The Spidron has arrived home. My paternal grandfather was born in the region, in Târgu Mureş, the town of Farkas and János Bolyai. Before I come to Sfântu Gheorghe, I will visit his old hometown which greatly influenced his art and thinking. He was born István Spitzer, he Hungarianized it to “Erdély”. This naming was not at all arbitrary, just like the name of the “Spidron”. It is not hard to guess that the first part of the word refers to this stem, this root, while also to the form indicated by it, the spiral and the spiderweb. It may also be sensed that the name inherited the “-on” ending from the end of the Greek “polygon” („γωνία” /gonia/ = angle, πολύγωνος, πολυγώνιος /polygonos, polygonios/ = having many angles*). The latter also means “giving birth a lot”; it also means knee, the other side of which is the popliteus.
This is about naming. In 1979 or 1980 I made the first moving Spidron relief for Ernő Rubik’s form analysis class from a simple sheet of paper made in the Diósgyőr Paper Factory. Before that, as an apprentice, I created similar drawings in plane. If I hadn’t started with the one with 9 angles, I would have come up with the movable version earlier. So I lost 4-5 years, but I think Rubik gave the decisive impetus by being amazed and saying “I have never seen something like this!”. Years passed after that until a Romanian crystal physicist, Cristiana Grigorescu, saw it when she accidentally came to Budapest, because on her way back from Austria, at the border, she realized that she had one more day in her passport to stay abroad. She was not allowed to go back, so she got on a bus carrying Hungarian artists which brought her to Budapest. A family friend of ours, the excellent textile designer, Klára Preiser, also travelled on that bus. I visited her on that day – I think, in her studio in Mester street – when Cristiana also spent her extra day there. She saw my moving geometric structure and she hasn’t stopped sending me letters and postcards ever since. She insisted that I should present the design to scientists, crystal physicists at the 12th Crystal Growth World Conference, which would begin in Jerusalem four years later. I cannot sum up now how my definite protest turned into my being there in front of 80 scientists and presenting my invention in English for years later, but this is what happened.
The events have since accelerated. I am still in a compulsive interaction with my creation, which is not just a form game, an end in itself, but it seems that it has multitudinous consequences in geometry and physics. The Spidron structure and its elongation-free deformation gathering “material” from all directions of the plane at the same time provides the possibility for many applications.

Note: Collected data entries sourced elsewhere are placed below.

(** The request the controller sends to the generator. *)
Definition generateRequest (body : GenerateBody) : MessageRequest :=
  {| model := "claude-3-opus-20240229"; max_tokens := 4000;
     system := "You are a skilled children's author who creates age-appropriate, engaging, and imaginative stories for children. Your stories should have a clear beginning, middle, and end, with a positive message or lesson.";
     prompt := buildPrompt (default [] (g_ageRange body))
                           (default [] (g_topic body)) (g_mainCharacter body)
                           (g_setting body) (g_additionalDetails body) |}.

Definition generateTale (body : GenerateBody) : Proc Response :=
  if negb (truthy (g_ageRange body)) || negb (truthy (g_topic body))
  then Ret (Json 400 (Message "Age range and topic are required"))
  else
    let ageRange := default [] (g_ageRange body) in
    let topic := default [] (g_topic body) in
    MessagesCreate (generateRequest body)
      (fun response =>
         match response with
         | ApiError message => Ret (generationFailed message)
         | ApiMessage [] =>
             Ret (generationFailed
                    (js "Cannot read properties of undefined (reading 'text')"))
         | ApiMessage (generatedContent :: _) =>
             match extractTale generatedContent with
             | Some (title, content) =>
                 Ret (Json 200 (Generated title content ageRange topic))
             | None =>
                 Ret (generationFailed
                        (js "Cannot read properties of undefined (reading 'trim')"))
             end
         end).

(** ** The routes of [routes/tales.js] *)

Inductive Route :=
| PostGenerate | PostTale | GetUserTales | PatchTale | DeleteTale
| PostLike | GetLike | GetPublicTales | GetTale.

(** Whether the route runs [protect] before its controller. *)
Definition protect (r : Route) : bool :=
  match r with
  | GetPublicTales | GetTale => false
  | _ => true
  end.

(** Modelled from the spec: the error middleware that [next(error)] reaches,
    which is not among the sources.  "ValidationError (missing/invalid
    required field, enum violation) -> 400", "500 unhandled". *)
Definition errorStatus (e : Error) : N :=
  match e with
  | ValidationError _ => 400
  | VersionError | TypeError => 500
  end.

(** ** Like accounting *)

(** The number of distinct identities in [likedBy]. *)
Definition distinctCount (l : list ObjectId) : Z :=
  Z.of_nat (length (remove_dups l)).

(** [likes] counts [likedBy], which holds no identity twice. *)
Definition accounted (t : Tale) : Prop :=
  likes t = distinctCount (likedBy t) ∧ NoDup (likedBy t).

(** The collections the controllers build from the empty one when the
    requests are served one after another, each to its response before the
    next, with the update bodies drawn from [allowed]. *)
Inductive reachable (allowed : Body -> Prop) : Tales -> Prop :=
| reach_empty : reachable allowed ∅
| reach_create db newId user body :
    reachable allowed db -> db !! newId = None ->
    reachable allowed (createTale newId user body db).1
| reach_update db id user body :
    reachable allowed db -> allowed body ->
    reachable allowed (updateTale id user body db).1
| reach_delete db id user :
    reachable allowed db -> reachable allowed (deleteTale id user db).1
| reach_like db id user :
    reachable allowed db -> reachable allowed (likeTale id user db).1.

(** Bodies that name neither [likes] nor [likedBy]. *)
Definition leavesLikes (body : Body) : Prop :=
  b_likes body = None ∧ b_likedBy body = None.

(** ** Sample data and the vocabulary of the statements *)

Definition sampleTale : Tale :=
  {| title := js "The Brave Fox"; content := js "Once upon a time.";
     ageRange := js "5-7"; topic := js "animals"; author := 1;
     isPublic := true; likes := 2; likedBy := [2%N; 3%N] |}.

Definition privateTale : Tale :=
  {| title := js "The Shy Owl"; content := js "Deep in the wood.";
     ageRange := js "2-4"; topic := js "nature"; author := 1;
     isPublic := false; likes := 0; likedBy := [] |}.

Definition sampleDb : Tales := <[8%N := privateTale]> {[ 7%N := sampleTale ]}.

(** A field that is missing or carries none of the recognized values. *)
Definition unrecognized (v : option jsstring) (values : list jsstring)
  : Prop :=
  match v with
  | Some s => s ∉ values
  | None => True
  end.

Definition unknownTopicBody : Body :=
  {| b_title := Some (js "The Brave Fox");
     b_content := Some (js "Once upon a time.");
     b_ageRange := Some (js "5-7"); b_topic := Some (js "cooking");
     b_author := None; b_isPublic := None; b_likes := None;
     b_likedBy := None |}.

Definition foxBody : Body :=
  {| b_title := Some (js "The Brave Fox");
     b_content := Some (js "Once upon a time.");
     b_ageRange := Some (js "5-7"); b_topic := Some (js "animals");
     b_author := None; b_isPublic := Some true; b_likes := None;
     b_likedBy := None |}.

(** The collection after user 1 created one public tale. *)
Definition foxDb : Tales := (createTale 7 {| _id := 1 |} foxBody ∅).1.

Definition authorBody : Body :=
  {| b_title := None; b_content := None; b_ageRange := None; b_topic := None;
     b_author := Some 2%N; b_isPublic := None; b_likes := None;
     b_likedBy := None |}.

Definition titleBody : Body :=
  {| b_title := Some (js "  The Clever Fox "); b_content := None;
     b_ageRange := None; b_topic := None; b_author := None;
     b_isPublic := None; b_likes := None; b_likedBy := None |}.

Definition allAccounted (db : Tales) : Prop :=
  map_Forall (fun _ t => accounted t) db.

Definition likesBody : Body :=
  {| b_title := None; b_content := None; b_ageRange := None; b_topic := None;
     b_author := None; b_isPublic := None; b_likes := Some 5;
     b_likedBy := None |}.

Definition likedByBody : Body :=
  {| b_title := None; b_content := None; b_ageRange := None; b_topic := None;
     b_author := None; b_isPublic := None; b_likes := None;
     b_likedBy := Some [2%N] |}.

(** The collection after the author of the fresh tale put user 2 into its
    [likedBy] by an update: [likes] is still 0. *)
Definition skewedDb : Tales :=
  (updateTale 7 {| _id := 1 |} likedByBody foxDb).1.

(** The parse as the specification words it: the title is the first line
    without a leading heading marker, the body is the remainder; both
    without surrounding white space. *)
Fixpoint firstLine (text : jsstring) : jsstring :=
  match text with
  | [] => []
  | c :: text' => if (c =? 10)%N then [] else c :: firstLine text'
  end.

Fixpoint afterFirstLine (text : jsstring) : jsstring :=
  match text with
  | [] => []
  | c :: text' => if (c =? 10)%N then text' else afterFirstLine text'
  end.

Definition stripHeading (line : jsstring) : jsstring :=
  match line with
  | c :: line' => if (c =? 35)%N then line' else line
  | [] => []
  end.

Definition specTitle (text : jsstring) : jsstring :=
  trim (stripHeading (firstLine text)).

Definition specBody (text : jsstring) : jsstring :=
  trim (afterFirstLine text).

(** The first line holds no carriage return, line separator or paragraph
    separator and, when it starts with [#], has a character after it that is
    not white space. *)
Definition plainFirstLine (text : jsstring) : bool :=
  forallb isDot (firstLine text)
  && match firstLine text with
     | c :: line' =>
         if (c =? 35)%N then existsb (fun c => negb (isSpace c)) line'
         else true
     | [] => true
     end.

Definition storyBody : GenerateBody :=
  {| g_ageRange := Some (js "5-7"); g_topic := Some (js "animals");
     g_mainCharacter := Some (js "Finn"); g_setting := None;
     g_additionalDetails := None |}.

Definition headedText : jsstring :=
  js "# The Brave Fox" ++ [10%N; 10%N] ++ js "Once upon a time." ++ [10%N].

(** A text whose lines end in carriage return and line feed. *)
Definition crlfText : jsstring :=
  js "Title" ++ [13%N; 10%N] ++ js "Body".

(** A text whose first line is a bare [#]. *)
Definition bareHeadingText : jsstring :=
  js "#" ++ [10%N] ++ js "Foo" ++ [10%N] ++ js "Bar".

(** ** [likeTale] requests in flight on one tale

    Between its two awaits a [likeTale] request holds the document it read.
    [save()] sends what the request changed on that document: [likes] by
    [$set] of the value computed in memory, a [push] by [$push], a [splice]
    by [$set] of the whole array under the condition that the version key
    [__v] is the one read; every such save increments [__v]. *)

Module Concurrent.

Record Stored := { doc : Tale; version : N }.

Inductive Save :=
| SavePush (likes : Z) (userId : ObjectId)
| SaveArray (likes : Z) (likedBy : list ObjectId) (readVersion : N).

Inductive Request :=
| Received (user : User)
| Saving (changes : Save) (answer : Payload)
| Responded (response : Response).

(** [findById] resolves and the request runs up to [tale.save()]. *)
Definition load (user : User) (s : Stored) : Request :=
  let tale := doc s in
  if negb (isPublic tale)
  then Responded (Json 403 (Message "Cannot like a private tale"))
  else
    let userId := _id user in
    let userIndex := indexOf (likedBy tale) userId in
    if userIndex =? -1 then
      Saving (SavePush (likes tale + 1) userId)
             (LikeResult true (likes tale + 1))
    else
      Saving (SaveArray (Z.max 0 (likes tale - 1))
                        (splice1 (likedBy tale) userIndex) (version s))
             (LikeResult false (Z.max 0 (likes tale - 1))).

(** The store applies a save; [None] when the version condition fails. *)
Definition store (changes : Save) (s : Stored) : option Stored :=
  match changes with
  | SavePush n userId =>
      Some {| doc := set_likedBy (likedBy (doc s) ++ [userId])
                       (set_likes n (doc s));
              version := version s + 1 |}
  | SaveArray n l readVersion =>
      if (version s =? readVersion)%N
      then Some {| doc := set_likedBy l (set_likes n (doc s));
                   version := version s + 1 |}
      else None
  end.

Record State := { stored : Stored; requests : list Request }.

(** The store serves the pending operation of request [i]. *)
Definition step (i : nat) (st : State) : State :=
  match requests st !! i with
  | Some (Received user) =>
      {| stored := stored st;
         requests := <[i := load user (stored st)]> (requests st) |}
  | Some (Saving changes answer) =>
      match store changes (stored st) with
      | Some s =>
          {| stored := s;
             requests := <[i := Responded (Json 200 answer)]> (requests st) |}
      | None =>
          {| stored := stored st;
             requests := <[i := Responded (Next VersionError)]>
                           (requests st) |}
      end
  | Some (Responded _) | None => st
  end.

Definition runSchedule (schedule : list nat) (st : State) : State :=
  foldl (fun st i => step i st) st schedule.

(** The schedule that serves [n] requests one after another, from request
    [first] on. *)
Definition oneByOne (first n : nat) : list nat :=
  flat_map (fun i => [i; i]) (seq first n).

End Concurrent.

(** The sequential reference: the requests as [likeTale] answers them in
    turn. *)
Fixpoint likeAll (id : ObjectId) (users : list User) (db : Tales)
  : Tales * list Response :=
  match users with
  | [] => (db, [])
  | user :: users' =>
      let (db', response) := likeTale id user db in
      let (db'', responses) := likeAll id users' db' in
      (db'', response :: responses)
  end.

Definition freshFox : Concurrent.Stored :=
  {| Concurrent.doc :=
       mkTale (js "The Brave Fox") (js "Once upon a time.") (js "5-7")
              (js "animals") 1 true 0 [];
     Concurrent.version := 0 |}.

Definition twoLikes : Concurrent.State :=
  {| Concurrent.stored := freshFox;
     Concurrent.requests :=
       [Concurrent.Received {| _id := 2 |};
        Concurrent.Received {| _id := 3 |}] |}.

(** ** The listings of [controllers/tales.js] *)

(** [Tale.find(filter)]: the documents the filter selects, in the store's
    order. *)
Definition find (selects : Tale -> bool) (db : Tales)
  : list (ObjectId * Tale) :=
  filter (fun entry => selects entry.2 = true) (map_to_list db).

(** The order of [sort({ createdAt: -1 })]; [createdAt] is the timestamp
    Mongoose keeps for each document. *)
Definition newestFirst (createdAt : ObjectId -> N) (x y : ObjectId * Tale)
  : Prop :=
  (createdAt y.1 <= createdAt x.1)%N.

#[global] Instance newestFirst_dec createdAt x y :
  Decision (newestFirst createdAt x y) :=
  decide (createdAt y.1 <= createdAt x.1)%N.

Definition sortNewestFirst (createdAt : ObjectId -> N)
    (l : list (ObjectId * Tale)) : list (ObjectId * Tale) :=
  merge_sort (newestFirst createdAt) l.

(** The body [{ success: true, count, tales }] of a listing, answered with
    status 200. *)
Record Listing (A : Type) := {
  count : nat;
  tales : list A
}.
Arguments count {A} _.
Arguments tales {A} _.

I hope that in my lecture to be held on 31 August 2017 we will manage together to have a taste of this apparently simple geometrical adventure, but with highly special properties.

With thanks,
Dániel Erdély 

* I also thank hereby István Perczel’s linguistic assistance!


The events are part of pulzArt5 contemporary arts festival.

WARNING! Due to excessive light and sound effects during the exhibition, it is not recommended for children under 6, for pregnant women, for people with epileptic syndrome or for people with pacemakers!